Grandma’s Fur Coat Becomes a Lovable, Huggable Keepsake
After Rita Glosser’s mother passed away in 1986, Glosser didn’t know what to do with the mink stole her mother had cherished. “It was a gift from my father to show that he loved her, and a symbol of success,” recalled Glosser, 87, a Pittsburgh native and current resident of Longboat Key, Fla. “She looked beautiful in it.”
Glosser hired a quilter to sew the coat into a luxurious teddy bear with a red bow; her mother’s name, Bertha, embroidered in the lining of the coat, made its way onto a paw. She presented the bear to her daughter, Amy, who at the time was pregnant with her first child.
Creating that teddy bear spurred Glosser to found ReMinkie Memory Bears, which she has operated from her home since launching the business more than 20 years ago. With the help of four seamstresses, who also work from their homes, ReMinkie has fashioned thousands of bears as well as bunnies, puppies and kittens (prices start at $169). More recently, the company has expanded into crafting quilts, pillows and throws, and have moved beyond mink apparel, with customers sending Glosser coats, neckties, sweaters, uniforms, wedding dresses and more from all 50 states and as far as England and Germany.
“I’m creating memories,” she said. “That’s what drives me to keep going.”

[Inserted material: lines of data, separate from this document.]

Lemma ports_deliver_in_order_witness :
  (let '(b', evs') := feed_all pipe silent sample_pieces (set_frames [1%nat] sample_port) in
   exists vs tail, evs' = map (WFrame 1) vs ++ tail /\ shows_none tail /\ map frame_of vs = map Some sample_stream /\ np_state b' = POpen)
  /\ (let '(b', evs') := feed_all pipe silent gap_pieces (set_frames [1%nat] sample_port) in
      exists vs tail, evs' = map (WFrame 1) vs ++ tail /\ shows_none tail /\ map frame_of vs = map Some sample_stream /\ np_state b' = PProtocolRefused).
Proof.
  split.
  - pose proof (ports_deliver_in_order None sample_port sample_port sample_port
      (map (fun l => WWrite (utf8_encode l) true) sample_lines) sample_stream 1 sample_pieces) as Hd.
    destruct (feed_all _ _ _ _) as [b' evs']. destruct Hd as (vs & tail & H1 & H2 & H3 & H4 & _);
      [vm_compute; reflexivity|vm_compute; reflexivity|repeat constructor|vm_compute; reflexivity|vm_compute; reflexivity|]. by exists vs, tail.
  - pose proof (ports_deliver_in_order None sample_port sample_port sample_port
      (map (fun l => WWrite (utf8_encode l) true) gap_lines) gap_stream 1 gap_pieces) as Hd.
    destruct (feed_all _ _ _ _) as [b' evs']. destruct Hd as (vs & tail & H1 & H2 & H3 & H4 & _);
      [vm_compute; reflexivity|vm_compute; reflexivity|repeat constructor|vm_compute; reflexivity|vm_compute; reflexivity|]. by exists vs, tail.
Defined.
(** [receiveError] *)
Definition receiveError (msg : jstring) (p : ws_port) : ws_port * list ws_effect :=
  report_closure (PClosed None (Some msg)) (shutdown None p).

(** [#failSend] *)
Definition failSend (sock : socket) (reason : jstring) (p : ws_port) : ws_port * list ws_effect :=
  let p := shutdown (Some PROTOCOL_ERROR) p in
  let '(p, e1) := report_closure (PClosed (Some PROTOCOL_ERROR) (Some reason)) p in
  let '(p, e2) := close_socket sock PROTOCOL_ERROR (clampCloseReason (Some reason)) p in
  (p, e1 ++ e2).

(** [#failReceive] *)
Definition failReceive (sock : socket) (error : CodecError) (p : ws_port) : ws_port * list ws_effect :=
  let code := closeCodeForCodecError error in
  let p := shutdown (Some code) p in
  let '(p, e1) := report_closure (PProtocolError error code) p in
  let '(p, e2) := close_socket sock code (clampCloseReason (Some (message error))) p in
  (p, e1 ++ e2).

(** [refuseOrigin] *)
Definition refuseOrigin (sock : socket) (p : ws_port) : ws_port * list ws_effect :=
  let p := shutdown (Some FORBIDDEN) p in
  let '(p, e1) := close_socket sock FORBIDDEN (Some (js "origin not allowed")) p in
  let '(p, e2) := report_closure (PClosed (Some FORBIDDEN) (Some (js "origin not allowed"))) p in
  (p, e1 ++ e2).

(** ** Sending *)

Inductive flush_end : Type := FlushedAll | FlushPaused | FlushDropped (m : bytes).

(** The loop of [#flush] on an open port that is not paused. *)
Fixpoint flush_queue (sock : socket) (n : nat) (queue : list bytes) (size : Z)
    : list bytes * Z * nat * list ws_effect * flush_end :=
  match queue with
  | [] => ([], size, n, [], FlushedAll)
  | m :: rest =>
      match sock_send sock n m with
      | dropped => (queue, size, S n, [XSend m dropped], FlushDropped m)
      | buffered => (rest, size - zlen m, S n, [XSend m buffered], FlushPaused)
      | sent =>
          let '(q, sz, k, e, r) := flush_queue sock (S n) rest (size - zlen m) in
          (q, sz, k, XSend m sent :: e, r)
      end
  end.

(** The check behind the loop. *)
Definition check_backpressure (sock : socket) (p : ws_port) : ws_port * list ws_effect :=
  if wq_paused (wp_out p) && (wc_maxFrameBytes (wp_cfg p) <? wq_bytes (wp_out p)) then
    failSend sock (js "the send queue holds " ++ dec (wq_bytes (wp_out p)) ++
      js " bytes while the socket is not draining; expected at most " ++ dec (wc_maxFrameBytes (wp_cfg p))) p
  else (p, []).

(** [#flush] *)
Definition flush (sock : socket) (p : ws_port) : ws_port * list ws_effect :=
  let o := wp_out p in
  if is_open p && negb (wq_paused o) then
    let '(q, size, n, e1, r) := flush_queue sock (wq_sends o) (wq_queue o) (wq_bytes o) in
    let p := with_out {| wq_queue := q; wq_bytes := size;
                         wq_paused := match r with FlushPaused => true | _ => false end; wq_sends := n |} p in
    match r with
    | FlushedAll => (p, e1)
    | FlushDropped m =>
        let '(p, e2) := failSend sock (js "the socket dropped a " ++ dec (zlen m) ++
                          js "-byte chunk; expected it to be sent or buffered") p in
        (p, e1 ++ e2)
    | FlushPaused => let '(p, e2) := check_backpressure sock p in (p, e1 ++ e2)
    end
  else check_backpressure sock p.

Definition total (ms : list bytes) : Z := fold_right (fun m n => zlen m + n) 0 ms.

(** [#enqueue] *)
Definition enqueue (sock : socket) (ms : list bytes) (p : ws_port) : ws_port * list ws_effect :=
  let o := wp_out p in
  let '(p, e) := flush sock (with_out {| wq_queue := wq_queue o ++ ms; wq_bytes := wq_bytes o + total ms;
                                         wq_paused := wq_paused o; wq_sends := wq_sends o |} p) in
  (p, XAccepted ms :: e).

Definition frame_type (f : frame) : jstring :=
  match f with
  | FHello _ _ _ _ => js "hello" | FReq _ _ _ => js "req" | FRes _ _ => js "res" | FErr _ _ => js "err"
  | FEvt _ _ _ _ _ => js "evt" | FCancel _ => js "cancel" | FPing => js "ping" | FPong => js "pong"
  | FClose _ _ => js "close"
  end.
(** A decoded frame is emitted at once or takes its place behind those waiting. *)
Lemma deliver_frame_log sock react v p :
  ws_ok p -> is_open p = true ->
  ws_log p (XDecoded v :: (deliver_frame sock react v p).2) (deliver_frame sock react v p).1.
Proof.
  intros Hok Ho. set (q := with_in (set_arrivals (wi_arrivals (wp_in p) ++ [v]) (wp_in p)) p).
  assert (ws_ok q) as Hq.
  { destruct Hok. split; try done. unfold is_open in *. cbn. congruence. }
  assert (ws_log p [XDecoded v] q) as L0.
  { split; [done|congruence| |].
    - intros _. split; [done|]. split; [cbn; by rewrite app_nil_r|done].
    - intros _. split; apply prefix_nil. }
  unfold deliver_frame. destruct (wi_frames (wp_in p)) as [|l ls] eqn:Ef, (wi_arrivals (wp_in p)) as [|w ws] eqn:Ea.
  3: { cbn in q. eapply (ws_log_trans p [XDecoded v] q _ _ L0).
       apply emit_log; try done. cbn. by rewrite Ea. }
  all: destruct (scheduleArrivals_rests q) as (E1 & E2 & E3 & E4 & _); cbn [fst snd];
    apply (ws_log_to _ _ q); done.
Qed.

Lemma drain_arrivals_log fuel sock react p :
  ws_ok p -> ws_log p (drain_arrivals fuel sock react p).2 (drain_arrivals fuel sock react p).1.
Proof.
  revert p; induction fuel as [|fuel IH]; intros p Hok; [by apply ws_log_refl|]. cbn [drain_arrivals].
  destruct (wi_frames (wp_in p)) as [|l ls]; [by apply ws_log_refl|].
  destruct (wi_arrivals (wp_in p)) as [|v rest] eqn:Ea; [by apply ws_log_refl|].
  destruct (is_open p) eqn:Ho; [|destruct (ok_closed _ Hok Ho) as (_ & ? & _); congruence].
  set (q := with_in (set_arrivals rest (wp_in p)) p).
  assert (ws_ok q) as Hq by (destruct Hok; split; try done; unfold is_open in *; cbn; congruence).
  pose proof (emit_log sock react v p q Hq eq_refl Ho eq_refl Ea) as L1.
  destruct (emit_to_listeners _ _ v q) as [p1 e1]; cbn [fst snd] in *.
  pose proof (IH p1 (l_ok _ _ _ L1)) as L2. destruct (drain_arrivals fuel _ _ p1); cbn [fst snd] in *.
  by eapply ws_log_trans.
Qed.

A Hadassah life member and former president of the Johnstown, Pa., chapter, Glosser often acts as a grief counselor, interacting with clients who send items to her after they lose a loved one. Sales have increased during the pandemic, she added, as people quarantining at home have turned to cleaning out their closets.
Well before the pandemic, another Hadassah life member, Gail Gelb, 73, of Swampscott, Mass., asked Glosser to turn her fox coat into three bears for her granddaughters, Maya and Madalyn, now 11, and Samara, now 7.
“I have a lovely memory of the day my parents bought it for me in 1972. I had just gotten engaged,” Gelb recalled. But due to her discomfort wearing fur, she never donned the coat more than once a year. “This is a way I can honor what my parents meant to do for me.”
Richard Bloom, 66, an attorney, accountant and financial adviser from Franklin, Mich., asked Glosser to create a bear from his father’s blue sweatpants and red sweater, and another one from his mother’s favorite white sweater—with his dad’s red polo shirt for the paws. Both bears were gifts for his niece’s children, who were named after their great-grandparents.
Now, said Bloom, “the bears join the generations.”